> **Directions for this task**
Below are entries; copy exactly the lines from the one with "Local Open Scope Z_scope." through the one with "(** [s.split('.').pop()]: the", both included, and leave out the rest.

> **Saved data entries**
•••••

(** * ModelDay backend: the user-context builder (services/contextService.js)

    A shallow embedding of [ContextService] and the properties of its
    section formatters, statistics aggregator, calendar merger and
    assembler.

    Modelling conventions
    - JavaScript strings are [string]s holding the UTF-8 encoding of the
      text, as the request bodies carry it. White space is the white space
      and the line terminators of ECMAScript, Unicode's included; the case
      mapping is the host's.
    - JavaScript numbers are the kernel's binary64 [float]s; their decimal
      renderings ([Number::toString], [toFixed]) and readings ([parseFloat],
      [ToNumber]) are computed exactly over [Z].
    - A record is a property list; a missing property reads [JUndefined].
      Property values are primitives (undefined, null, booleans, numbers,
      strings).
    - A collection of the bundle is [undefined], [null] or an array. An
      array element is [Some o] for an object and [None] for a null or
      undefined element, on which a property read throws.
    - What depends on the host (time zone, locale data, the date-string
      parser, the Unicode case mapping) is a field of the class [Host].
    - The wall clock is a sequence of readings; a computation threads the
      number of readings made so far.
    - [console.log] / [console.error] diagnostics are not modelled. *)

From Stdlib Require Import ZArith List String Ascii Bool Lia.
From Stdlib Require Import DecimalString.
From Stdlib Require Import PrimFloat FloatOps SpecFloat Uint63.
From Stdlib Require Import Permutation Sorted.
Import ListNotations.

Local Open Scope string_scope.
Local Open Scope Z_scope.

(** ** Strings *)

Definition nl : string := String "010" EmptyString.

(** [s.includes(p)] *)
Fixpoint includes (p s : string) : bool :=
  if prefix p s then true
  else match s with
       | EmptyString => false
       | String _ s' => includes p s'
       end.

(** The text before the first line feed. *)
Fixpoint first_line (s : string) : string :=
  match s with
  | EmptyString => EmptyString
  | String c s' => if Ascii.eqb c "010" then EmptyString else String c (first_line s')
  end.

Definition is_digit (c : ascii) : bool :=
  let n := nat_of_ascii c in (Nat.leb 48 n && Nat.leb n 57)%bool.

Fixpoint all_digits (s : string) : bool :=
  match s with
  | EmptyString => true
  | String c s' => (is_digit c && all_digits s')%bool
  end.

Definition string_of_nat (n : nat) : string := NilZero.string_of_uint (Nat.to_uint n).

Definition string_of_Z (z : Z) : string := NilZero.string_of_int (Z.to_int z).

(** [s.split('.').pop()]: the text after the last full stop. *)
Fixpoint last_dot_segment_aux (acc s : string) : string :=
  match s with
  | EmptyString => acc
  | String c s' =>
      if Ascii.eqb c "." then last_dot_segment_aux s' s'
      else last_dot_segment_aux acc s'
  end.

Definition last_dot_segment (s : string) : string := last_dot_segment_aux s s.

(** [s.padStart(2, '0')] *)
Definition padStart2 (s : string) : string :=
  match String.length s with
  | O => "00"
  | S O => "0" ++ s
  | _ => s
  end.

Fixpoint repeat_string (n : nat) (s : string) : string :=
  match n with
  | O => EmptyString
  | S n' => s ++ repeat_string n' s
  end.

(** The number of bytes of the white space character or line terminator
    at the head of [s], 0 when there is none: TAB, LF, VT, FF, CR and
    SPACE in one byte; U+00A0 in two; U+1680, U+2000 to U+200A, U+2028,
    U+2029, U+202F, U+205F, U+3000 and U+FEFF in three. *)
Definition space_width (s : string) : nat :=
  match s with
  | String a s1 =>
      let a := nat_of_ascii a in
      if (Nat.leb 9 a && Nat.leb a 13 || Nat.eqb a 32)%bool then 1%nat
      else if Nat.ltb a 194 then 0%nat
      else
        match s1 with
        | String b s2 =>
            let b := nat_of_ascii b in
            if (Nat.eqb a 194 && Nat.eqb b 160)%bool then 2%nat
            else
              match s2 with
              | String c _ =>
                  let c := nat_of_ascii c in
                  if (Nat.eqb a 225 && Nat.eqb b 154 && Nat.eqb c 128
                      || Nat.eqb a 226 && Nat.eqb b 128
                         && (Nat.leb 128 c && Nat.leb c 138 || Nat.eqb c 168
                             || Nat.eqb c 169 || Nat.eqb c 175)
                      || Nat.eqb a 226 && Nat.eqb b 129 && Nat.eqb c 159
                      || Nat.eqb a 227 && Nat.eqb b 128 && Nat.eqb c 128
                      || Nat.eqb a 239 && Nat.eqb b 187 && Nat.eqb c 191)%bool
                  then 3%nat else 0%nat
              | EmptyString => 0%nat
              end
        | EmptyString => 0%nat
        end
  | EmptyString => 0%nat
  end.

(** [s.trimStart()] *)
Fixpoint trim_start (s : string) : string :=
  match space_width s, s with
  | 1%nat, String _ r => trim_start r
  | 2%nat, String _ (String _ r) => trim_start r
  | 3%nat, String _ (String _ (String _ r)) => trim_start r
  | _, _ => s
  end.

(** [s.trim().length === 0] *)
Fixpoint all_space (s : string) : bool :=
  match s with
  | EmptyString => true
  | _ =>
      match space_width s, s with
      | 1%nat, String _ r => all_space r
      | 2%nat, String _ (String _ r) => all_space r
      | 3%nat, String _ (String _ (String _ r)) => all_space r
      | _, _ => false
      end
  end.

(** The code point encoded at the head of [s] and the number of its
    bytes; [None] when [s] does not start with a UTF-8 sequence. *)
Definition code_point_at (s : string) : option (Z * nat) :=
  let byte c := Z.of_nat (nat_of_ascii c) in
  let continues b := (128 <=? b) && (b <=? 191) in
  match s with
  | String a s1 =>
      let a := byte a in
      if a <? 128 then Some (a, 1%nat)
      else
        match s1 with
        | String b s2 =>
            let b := byte b in
            if negb (continues b) then None
            else if (194 <=? a) && (a <=? 223)
            then Some ((a - 192) * 64 + (b - 128), 2%nat)
            else
              match s2 with
              | String c s3 =>
                  let c := byte c in
                  if negb (continues c) then None
                  else if (224 <=? a) && (a <=? 239) then
                    let cp := (a - 224) * 4096 + (b - 128) * 64 + (c - 128) in
                    if 2048 <=? cp then Some (cp, 3%nat) else None
                  else
                    match s3 with
                    | String d _ =>
                        let d := byte d in
                        if continues d && (240 <=? a) && (a <=? 244) then
                          let cp := (a - 240) * 262144 + (b - 128) * 4096
                                    + (c - 128) * 64 + (d - 128) in
                          if (65536 <=? cp) && (cp <=? 1114111) then Some (cp, 4%nat)
                          else None
                        else None
                    | EmptyString => None
                    end
              | EmptyString => None
              end
        | EmptyString => None
        end
  | EmptyString => None
  end.

(** The UTF-8 encoding of a code point, and of a text. *)
Definition utf8_of_code_point (cp : Z) : string :=
  let byte z := String (ascii_of_nat (Z.to_nat z)) EmptyString in
  if cp <? 128 then byte cp
  else if cp <? 2048 then byte (192 + cp / 64) ++ byte (128 + cp mod 64)
  else if cp <? 65536 then
    byte (224 + cp / 4096) ++ byte (128 + (cp / 64) mod 64) ++ byte (128 + cp mod 64)
  else
    byte (240 + cp / 262144) ++ byte (128 + (cp / 4096) mod 64)
    ++ byte (128 + (cp / 64) mod 64) ++ byte (128 + cp mod 64).

Definition utf8 (text : list Z) : string := String.concat "" (map utf8_of_code_point text).

(** ** Numbers *)

Module JsNumber.

Definition float_of_Z (q : Z) : float := of_uint63 (Uint63.of_Z q).

(** The double nearest to [num / den] (ties to even), for [0 <= num]
    and [0 < den]. *)
Definition round_ratio (num den : Z) : float :=
  if num =? 0 then zero
  else
    let e0 := Z.log2 num - Z.log2 den - 53 in
    let quo e := (num * 2 ^ Z.max 0 (- e)) / (den * 2 ^ Z.max 0 e) in
    let e1 := if 2 ^ 53 <=? quo e0 then e0 + 1 else e0 in
    let e := Z.max e1 (-1074) in
    let n' := num * 2 ^ Z.max 0 (- e) in
    let d' := den * 2 ^ Z.max 0 e in
    let q := n' / d' in
    let r := n' mod d' in
    let q' := if d' <? 2 * r then q + 1
              else if d' =? 2 * r then q + q mod 2
              else q in
    Z.ldexp (float_of_Z q') e.

(** The double nearest to [d * 10 ^ k], for [0 <= d]. *)
Definition round_decimal (d k : Z) : float :=
  if d =? 0 then zero
  else if 310 <? k then infinity
  else if Z.of_nat (String.length (string_of_Z d)) + k <? -330 then zero
  else if 0 <=? k then round_ratio (d * 10 ^ k) 1
  else round_ratio d (10 ^ (- k)).

(** [num / den >= 10 ^ t] *)
Definition ge_pow10 (num den t : Z) : bool :=
  if 0 <=? t then den * 10 ^ t <=? num else den <=? num * 10 ^ (- t).

(** The [n] with [10 ^ (n - 1) <= num / den < 10 ^ n]. *)
Definition decimal_exponent (num den : Z) : Z :=
  let est := ((Z.log2 num - Z.log2 den) * 30103) / 100000 in
  if ge_pow10 num den (est + 2) then est + 3
  else if ge_pow10 num den (est + 1) then est + 2
  else if ge_pow10 num den est then est + 1
  else if ge_pow10 num den (est - 1) then est
  else est - 1.

(** Shortest digits: the first [k] in 1..17 for which some [k]-digit
    [s] has [s * 10 ^ (n - k)] rounding to [x]; of two such [s] the
    one nearer to [x]. Returns [(s, n)]. *)
Fixpoint shortest_from (fuel : nat) (k : Z) (x : float) (num den n : Z) : Z * Z :=
  let p := n - k in
  let lo := if 0 <=? p then num / (den * 10 ^ p) else (num * 10 ^ (- p)) / den in
  let hi := lo + 1 in
  let ok s := PrimFloat.eqb (round_decimal s p) x in
  (* whether [hi] is strictly nearer to [x] than [lo], or as near and even *)
  let twice_x_num := if 0 <=? p then 2 * num else 2 * num * 10 ^ (- p) in
  let mid_scaled := if 0 <=? p then (2 * lo + 1) * den * 10 ^ p else (2 * lo + 1) * den in
  let hi_nearer :=
    if mid_scaled <? twice_x_num then true
    else if mid_scaled =? twice_x_num then Z.even hi
    else false in
  let norm s := if s =? 10 ^ k then (10 ^ (k - 1), n + 1) else (s, n) in
  let finish := if hi_nearer then norm hi else norm lo in
  match fuel with
  | O => finish
  | S fuel' =>
      match ok lo, ok hi with
      | true, true => finish
      | true, false => norm lo
      | false, true => norm hi
      | false, false => shortest_from fuel' (k + 1) x num den n
      end
  end.

Definition exact_ratio (m : positive) (e : Z) : Z * Z :=
  (Zpos m * 2 ^ Z.max 0 e, 2 ^ Z.max 0 (- e)).

(** [Number::toString] on a positive finite value [m * 2 ^ e]. *)
Definition positive_toString (x : float) (m : positive) (e : Z) : string :=
  let '(num, den) := exact_ratio m e in
  let n0 := decimal_exponent num den in
  let '(s, n) := shortest_from 16 1 x num den n0 in
  let digits := string_of_Z s in
  let k := Z.of_nat (String.length digits) in
  if (k <=? n) && (n <=? 21) then
    digits ++ repeat_string (Z.to_nat (n - k)) "0"
  else if (0 <? n) && (n <=? 21) then
    substring 0 (Z.to_nat n) digits ++ "." ++
    substring (Z.to_nat n) (Z.to_nat (k - n)) digits
  else if (-6 <? n) && (n <=? 0) then
    "0." ++ repeat_string (Z.to_nat (- n)) "0" ++ digits
  else
    let ex := n - 1 in
    let sign := if ex <? 0 then "-" else "+" in
    let mant :=
      if k =? 1 then digits
      else substring 0 1 digits ++ "." ++ substring 1 (Z.to_nat (k - 1)) digits in
    mant ++ "e" ++ sign ++ string_of_Z (Z.abs ex).
Lemma push_marks_newest_published_witness :
  Items (fst (WriteRemotePush Sample.savedTwice Sample.moviesID 1 "remote" 50))
    Sample.moviesRef 0 (-1)
  = Ok [mkVersionInfo "alice" "" "movies" "/ipfs/Qb" true 1001 10 "t2" "" "" 0;
        mkVersionInfo "alice" "" "movies" "/ipfs/Qa" false 1000 10 "t1" "" "" 0].
Proof.
  apply (push_marks_newest_published Sample.savedTwice true Sample.moviesRef Sample.moviesID
           [0; 0; 0]%nat (Sample.logAt Sample.savedTwice [0; 0; 0]%nat) 1 "remote" 50
           [mkVersionInfo "alice" "" "movies" "/ipfs/Qb" false 1001 10 "t2" "" "" 0;
            mkVersionInfo "alice" "" "movies" "/ipfs/Qa" false 1000 10 "t1" "" "" 0]
           _ (snd (WriteRemotePush Sample.savedTwice Sample.moviesID 1 "remote" 50))).
  - sample_refers Sample.savedTwice.
  - apply surjective_pairing.
  - vm_compute. reflexivity.
  - vm_compute. reflexivity.
Defined.

Lemma rollback_drops_last_op_witness :
  (exists book2 rb2,
      (let '(book1, res) := WriteRemotePush Sample.savedTwice Sample.moviesID 1 "remote" 50 in
       match prRollback res with
       | Some rb => callRollback book1 rb
       | None => (book1, mkRollback "" false None, Panic)
       end) = (book2, rb2, Ok tt)
      /\ store book2 = store Sample.savedTwice
      /\ callRollback book2 rb2 = (book2, rb2, Ok tt))
  /\ (let '(book1, res) := WriteRemotePush Sample.savedTwice Sample.moviesID 1 "remote" 50 in
      let later :=
        fst (WriteVersionSave book1 Sample.moviesID
               (Sample.version "/ipfs/Qc" "/ipfs/Qb" "t3" 1002) None) in
      match prRollback res with
      | Some rb =>
          snd (callRollback later rb) = Ok tt
          /\ option_map Ops (deref (store (fst (fst (callRollback later rb)))) [0; 0; 0]%nat)
             = Some (Ops (Sample.logAt Sample.savedTwice [0; 0; 0]%nat)
                     ++ [remoteOp OpTypeInit 1 "remote" 50])
      | None => False
      end).
Proof.
  assert (Hok0 : prErr (snd (writeRemote OpTypeInit Sample.savedTwice Sample.moviesID 1
                                 "remote" 50)) = Ok tt) by (vm_compute; reflexivity).
  destruct (rollback_drops_last_op Sample.savedTwice OpTypeInit Sample.moviesID 1 "remote" 50
              _ _ (surjective_pairing _) Hok0)
    as (p & blog & rb & _ & _ & Hrb & (book2 & rb2 & r & Hcall & Hstore & _ & Hok & Hagain)
        & Hlater).
  change (WriteRemotePush Sample.savedTwice Sample.moviesID 1 "remote" 50)
    with (writeRemote OpTypeInit Sample.savedTwice Sample.moviesID 1 "remote" 50).
  rewrite (surjective_pairing (writeRemote OpTypeInit Sample.savedTwice Sample.moviesID 1
                                 "remote" 50)).
  rewrite Hrb. split.
  - exists book2, rb2.
    assert (Hr : r = Ok tt) by (apply Hok; intros logs; vm_compute; reflexivity).
    subst r. repeat split; assumption.
  - lazy beta zeta iota.
    set (later := fst (WriteVersionSave
                         (fst (writeRemote OpTypeInit Sample.savedTwice Sample.moviesID 1
                                 "remote" 50))
                         Sample.moviesID
                         (Sample.version "/ipfs/Qc" "/ipfs/Qb" "t3" 1002) None)).
    assert (Hbl : branchLog later Sample.moviesID
                  = Ok ([0; 0; 0]%nat, Sample.logAt later [0; 0; 0]%nat))
      by (vm_compute; reflexivity).
    assert (Hops : Ops (Sample.logAt later [0; 0; 0]%nat)
                   = (Ops (Sample.logAt Sample.savedTwice [0; 0; 0]%nat)
                      ++ [remoteOp OpTypeInit 1 "remote" 50])
                     ++ [mkOp OpTypeInit CommitModel "/ipfs/Qc" "/ipfs/Qb" [] "" "" 1002 10
                           "t3"])
      by (vm_compute; reflexivity).
    destruct (Hlater later _ _ _ _ Hbl Hops)
      as (b2 & r2 & res2 & Hcall2 & Hderef & _ & _ & Hw & _).
    rewrite Hcall2. cbn [fst snd]. split.
    + apply Hw. intros logs. vm_compute. reflexivity.
    + rewrite Hderef. reflexivity.
Defined.

Lemma failed_sparse_lookup_undoes_push_witness :
  exists book' rb,
    writeRemote OpTypeInit Sample.moviesBook (authorID Sample.moviesBook) 1 "remote" 50
    = (book', mkPushResult None (Some rb) (Err ErrOplogNotFound))
    /\ store book' = store Sample.moviesBook
    /\ rbFired rb = true
    /\ callRollback book' rb = (book', rb, Ok tt).
Proof.
  apply (failed_sparse_lookup_undoes_push Sample.moviesBook OpTypeInit
           (authorID Sample.moviesBook) 1 "remote" 50
           [0; 0]%nat (Sample.logAt Sample.moviesBook [0; 0]%nat) ErrOplogNotFound).
  - vm_compute. reflexivity.
  - vm_compute. reflexivity.
  - intros logs. vm_compute. reflexivity.
  - vm_compute. reflexivity.
Defined.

•••••

> **Task answer**
Local Open Scope Z_scope.

(** ** Strings *)

Definition nl : string := String "010" EmptyString.

(** [s.includes(p)] *)
Fixpoint includes (p s : string) : bool :=
  if prefix p s then true
  else match s with
       | EmptyString => false
       | String _ s' => includes p s'
       end.

(** The text before the first line feed. *)
Fixpoint first_line (s : string) : string :=
  match s with
  | EmptyString => EmptyString
  | String c s' => if Ascii.eqb c "010" then EmptyString else String c (first_line s')
  end.

Definition is_digit (c : ascii) : bool :=
  let n := nat_of_ascii c in (Nat.leb 48 n && Nat.leb n 57)%bool.

Fixpoint all_digits (s : string) : bool :=
  match s with
  | EmptyString => true
  | String c s' => (is_digit c && all_digits s')%bool
  end.

Definition string_of_nat (n : nat) : string := NilZero.string_of_uint (Nat.to_uint n).

Definition string_of_Z (z : Z) : string := NilZero.string_of_int (Z.to_int z).

(** [s.split('.').pop()]: the text after the last full stop. *)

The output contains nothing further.